> _What you will do_: Which lines of the entries below run from the one holding "[by apply Hi|constructor]." to the one holding "- destruct els", inclusive? Set down exactly those lines and no others.

(Saved entries)

========================

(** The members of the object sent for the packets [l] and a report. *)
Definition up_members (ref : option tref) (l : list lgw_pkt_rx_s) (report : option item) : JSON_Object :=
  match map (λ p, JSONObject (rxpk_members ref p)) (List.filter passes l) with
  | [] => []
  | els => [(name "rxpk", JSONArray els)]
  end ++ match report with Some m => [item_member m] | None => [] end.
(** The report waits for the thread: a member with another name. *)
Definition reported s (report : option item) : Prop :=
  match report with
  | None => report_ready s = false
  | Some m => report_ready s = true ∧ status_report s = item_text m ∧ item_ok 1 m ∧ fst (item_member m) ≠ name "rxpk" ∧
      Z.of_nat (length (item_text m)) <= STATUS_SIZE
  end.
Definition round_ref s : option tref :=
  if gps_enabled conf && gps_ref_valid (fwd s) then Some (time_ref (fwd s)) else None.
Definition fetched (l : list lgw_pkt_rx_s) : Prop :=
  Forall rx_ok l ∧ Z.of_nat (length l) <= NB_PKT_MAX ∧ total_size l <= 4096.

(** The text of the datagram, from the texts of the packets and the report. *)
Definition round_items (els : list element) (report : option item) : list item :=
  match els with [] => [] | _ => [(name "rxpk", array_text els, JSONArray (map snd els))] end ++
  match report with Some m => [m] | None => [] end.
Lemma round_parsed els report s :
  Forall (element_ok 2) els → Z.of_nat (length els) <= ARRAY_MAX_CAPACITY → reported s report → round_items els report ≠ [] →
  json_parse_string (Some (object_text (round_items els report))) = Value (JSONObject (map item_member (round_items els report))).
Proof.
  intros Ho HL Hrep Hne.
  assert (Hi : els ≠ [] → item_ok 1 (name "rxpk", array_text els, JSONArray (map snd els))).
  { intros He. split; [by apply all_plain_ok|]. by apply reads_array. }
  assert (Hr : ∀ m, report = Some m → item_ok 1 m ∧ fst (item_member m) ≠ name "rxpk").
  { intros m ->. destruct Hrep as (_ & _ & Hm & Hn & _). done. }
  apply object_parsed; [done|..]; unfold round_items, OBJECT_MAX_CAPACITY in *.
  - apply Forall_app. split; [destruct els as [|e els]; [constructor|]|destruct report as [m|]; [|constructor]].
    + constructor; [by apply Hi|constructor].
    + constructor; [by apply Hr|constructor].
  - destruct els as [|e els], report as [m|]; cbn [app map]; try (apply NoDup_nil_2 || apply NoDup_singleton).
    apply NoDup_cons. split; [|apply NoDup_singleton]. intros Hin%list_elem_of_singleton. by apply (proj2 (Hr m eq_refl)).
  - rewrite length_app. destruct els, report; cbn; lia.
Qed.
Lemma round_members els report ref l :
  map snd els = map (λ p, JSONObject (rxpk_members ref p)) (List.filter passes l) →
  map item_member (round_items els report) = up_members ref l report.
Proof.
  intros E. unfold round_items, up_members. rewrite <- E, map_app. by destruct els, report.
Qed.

========================

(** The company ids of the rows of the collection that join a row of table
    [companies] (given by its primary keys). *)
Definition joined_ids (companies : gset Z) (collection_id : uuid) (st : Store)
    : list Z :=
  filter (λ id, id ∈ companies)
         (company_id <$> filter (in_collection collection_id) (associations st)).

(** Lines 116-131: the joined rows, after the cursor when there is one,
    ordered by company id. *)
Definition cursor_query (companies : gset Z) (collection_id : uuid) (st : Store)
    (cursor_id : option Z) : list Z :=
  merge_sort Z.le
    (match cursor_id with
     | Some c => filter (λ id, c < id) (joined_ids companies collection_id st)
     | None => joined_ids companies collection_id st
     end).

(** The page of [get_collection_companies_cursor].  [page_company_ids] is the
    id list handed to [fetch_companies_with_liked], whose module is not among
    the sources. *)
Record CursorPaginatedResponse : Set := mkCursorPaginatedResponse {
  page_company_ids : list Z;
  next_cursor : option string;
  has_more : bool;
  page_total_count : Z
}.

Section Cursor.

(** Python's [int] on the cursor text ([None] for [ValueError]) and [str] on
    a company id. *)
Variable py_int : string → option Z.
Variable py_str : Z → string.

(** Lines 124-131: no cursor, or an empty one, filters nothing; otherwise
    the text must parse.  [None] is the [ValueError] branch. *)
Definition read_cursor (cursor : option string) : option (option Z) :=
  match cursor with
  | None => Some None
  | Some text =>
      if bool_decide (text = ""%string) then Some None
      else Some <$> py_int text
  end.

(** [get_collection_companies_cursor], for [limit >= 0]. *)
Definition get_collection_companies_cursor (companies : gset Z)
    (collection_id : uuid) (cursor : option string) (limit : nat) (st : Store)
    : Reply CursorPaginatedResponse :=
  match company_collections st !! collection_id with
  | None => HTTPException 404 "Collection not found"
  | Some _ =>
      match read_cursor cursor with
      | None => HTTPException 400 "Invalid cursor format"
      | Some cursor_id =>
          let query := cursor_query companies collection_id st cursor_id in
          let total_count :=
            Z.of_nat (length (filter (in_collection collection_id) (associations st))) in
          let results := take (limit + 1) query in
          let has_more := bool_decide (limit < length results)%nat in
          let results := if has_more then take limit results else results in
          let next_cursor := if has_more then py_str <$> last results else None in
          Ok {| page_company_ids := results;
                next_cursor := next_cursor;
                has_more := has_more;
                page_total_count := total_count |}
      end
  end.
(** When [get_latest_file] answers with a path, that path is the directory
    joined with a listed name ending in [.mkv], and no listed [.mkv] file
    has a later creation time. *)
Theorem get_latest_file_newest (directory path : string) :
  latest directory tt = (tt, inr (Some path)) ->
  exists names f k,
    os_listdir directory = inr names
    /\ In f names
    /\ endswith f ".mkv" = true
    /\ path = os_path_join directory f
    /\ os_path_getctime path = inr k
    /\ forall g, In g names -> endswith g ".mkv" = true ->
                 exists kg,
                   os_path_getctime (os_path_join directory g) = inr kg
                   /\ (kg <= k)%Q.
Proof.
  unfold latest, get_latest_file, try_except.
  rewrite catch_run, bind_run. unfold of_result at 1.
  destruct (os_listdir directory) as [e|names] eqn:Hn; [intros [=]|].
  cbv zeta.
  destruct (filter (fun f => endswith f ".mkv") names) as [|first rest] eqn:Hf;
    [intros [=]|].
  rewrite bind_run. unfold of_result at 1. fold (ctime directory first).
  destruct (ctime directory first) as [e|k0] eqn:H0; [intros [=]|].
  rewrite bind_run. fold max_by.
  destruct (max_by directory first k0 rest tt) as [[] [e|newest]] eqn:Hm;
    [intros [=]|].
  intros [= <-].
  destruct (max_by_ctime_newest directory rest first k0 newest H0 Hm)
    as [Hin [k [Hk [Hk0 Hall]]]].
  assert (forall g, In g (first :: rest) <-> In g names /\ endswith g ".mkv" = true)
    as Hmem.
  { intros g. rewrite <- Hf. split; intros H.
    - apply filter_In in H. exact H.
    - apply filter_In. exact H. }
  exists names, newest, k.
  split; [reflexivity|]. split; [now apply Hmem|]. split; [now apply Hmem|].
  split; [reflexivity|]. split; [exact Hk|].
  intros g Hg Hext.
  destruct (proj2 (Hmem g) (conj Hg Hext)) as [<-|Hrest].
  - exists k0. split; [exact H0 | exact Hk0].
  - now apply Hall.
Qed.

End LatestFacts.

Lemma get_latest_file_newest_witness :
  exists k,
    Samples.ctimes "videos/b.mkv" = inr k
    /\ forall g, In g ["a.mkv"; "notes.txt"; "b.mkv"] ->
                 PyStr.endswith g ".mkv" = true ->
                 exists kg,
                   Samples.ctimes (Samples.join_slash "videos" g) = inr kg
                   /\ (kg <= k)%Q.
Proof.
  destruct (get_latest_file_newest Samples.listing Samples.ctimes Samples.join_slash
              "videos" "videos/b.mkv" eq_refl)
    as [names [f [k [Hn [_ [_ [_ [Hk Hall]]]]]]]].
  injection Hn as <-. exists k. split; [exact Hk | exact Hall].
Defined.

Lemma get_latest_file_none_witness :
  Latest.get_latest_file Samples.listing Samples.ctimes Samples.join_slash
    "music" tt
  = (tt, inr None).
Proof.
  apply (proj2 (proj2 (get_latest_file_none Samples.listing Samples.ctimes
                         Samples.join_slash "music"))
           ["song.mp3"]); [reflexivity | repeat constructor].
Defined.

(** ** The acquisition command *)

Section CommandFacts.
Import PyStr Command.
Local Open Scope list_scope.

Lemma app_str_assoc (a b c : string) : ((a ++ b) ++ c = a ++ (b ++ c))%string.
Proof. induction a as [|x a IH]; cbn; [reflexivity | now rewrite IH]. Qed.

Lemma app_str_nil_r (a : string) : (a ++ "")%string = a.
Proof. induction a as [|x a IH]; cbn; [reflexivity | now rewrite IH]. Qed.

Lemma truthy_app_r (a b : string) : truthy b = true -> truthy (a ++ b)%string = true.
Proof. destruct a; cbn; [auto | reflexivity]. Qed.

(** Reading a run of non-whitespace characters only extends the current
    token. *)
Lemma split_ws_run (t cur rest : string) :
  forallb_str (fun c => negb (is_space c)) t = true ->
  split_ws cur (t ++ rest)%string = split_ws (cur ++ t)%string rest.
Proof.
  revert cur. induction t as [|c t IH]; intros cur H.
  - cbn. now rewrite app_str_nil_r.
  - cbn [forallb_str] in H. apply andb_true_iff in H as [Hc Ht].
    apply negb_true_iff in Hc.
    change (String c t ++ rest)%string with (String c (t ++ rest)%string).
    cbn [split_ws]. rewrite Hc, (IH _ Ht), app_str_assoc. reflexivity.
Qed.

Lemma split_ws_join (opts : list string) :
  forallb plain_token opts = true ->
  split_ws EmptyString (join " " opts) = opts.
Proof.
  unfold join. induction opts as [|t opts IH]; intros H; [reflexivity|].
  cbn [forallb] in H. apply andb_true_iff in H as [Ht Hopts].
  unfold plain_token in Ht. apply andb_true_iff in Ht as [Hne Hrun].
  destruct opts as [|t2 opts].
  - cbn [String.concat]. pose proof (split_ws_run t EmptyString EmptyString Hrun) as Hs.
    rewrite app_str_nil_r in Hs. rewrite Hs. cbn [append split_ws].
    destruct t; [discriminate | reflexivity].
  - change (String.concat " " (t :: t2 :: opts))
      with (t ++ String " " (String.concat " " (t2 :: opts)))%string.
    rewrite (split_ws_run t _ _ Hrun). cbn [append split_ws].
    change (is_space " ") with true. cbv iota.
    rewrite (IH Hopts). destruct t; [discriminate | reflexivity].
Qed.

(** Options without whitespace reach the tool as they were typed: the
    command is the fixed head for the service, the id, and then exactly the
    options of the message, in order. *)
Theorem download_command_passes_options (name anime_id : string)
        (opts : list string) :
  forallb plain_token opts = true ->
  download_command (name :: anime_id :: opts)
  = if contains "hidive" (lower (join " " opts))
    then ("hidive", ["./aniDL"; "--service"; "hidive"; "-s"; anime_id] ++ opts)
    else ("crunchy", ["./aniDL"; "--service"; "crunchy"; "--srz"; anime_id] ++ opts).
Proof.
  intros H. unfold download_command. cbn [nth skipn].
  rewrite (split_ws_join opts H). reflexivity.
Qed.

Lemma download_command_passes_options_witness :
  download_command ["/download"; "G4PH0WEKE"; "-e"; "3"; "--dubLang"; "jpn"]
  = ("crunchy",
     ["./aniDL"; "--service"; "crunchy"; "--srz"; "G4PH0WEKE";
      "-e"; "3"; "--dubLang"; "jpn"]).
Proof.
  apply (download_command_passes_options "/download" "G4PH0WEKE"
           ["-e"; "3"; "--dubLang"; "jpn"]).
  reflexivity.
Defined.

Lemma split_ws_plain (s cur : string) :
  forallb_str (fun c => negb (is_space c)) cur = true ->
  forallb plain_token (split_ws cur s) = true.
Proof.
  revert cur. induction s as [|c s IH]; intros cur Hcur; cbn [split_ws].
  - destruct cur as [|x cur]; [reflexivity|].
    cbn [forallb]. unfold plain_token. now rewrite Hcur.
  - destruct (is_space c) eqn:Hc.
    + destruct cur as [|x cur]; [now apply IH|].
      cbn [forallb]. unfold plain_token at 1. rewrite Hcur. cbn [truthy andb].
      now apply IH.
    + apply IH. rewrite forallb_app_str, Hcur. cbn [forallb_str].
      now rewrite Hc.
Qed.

========================

> _Written response_:
    + constructor; [by apply Hi|constructor].
    + constructor; [by apply Hr|constructor].
  - destruct els as [|e els], report as [m|]; cbn [app map]; try (apply NoDup_nil_2 || apply NoDup_singleton).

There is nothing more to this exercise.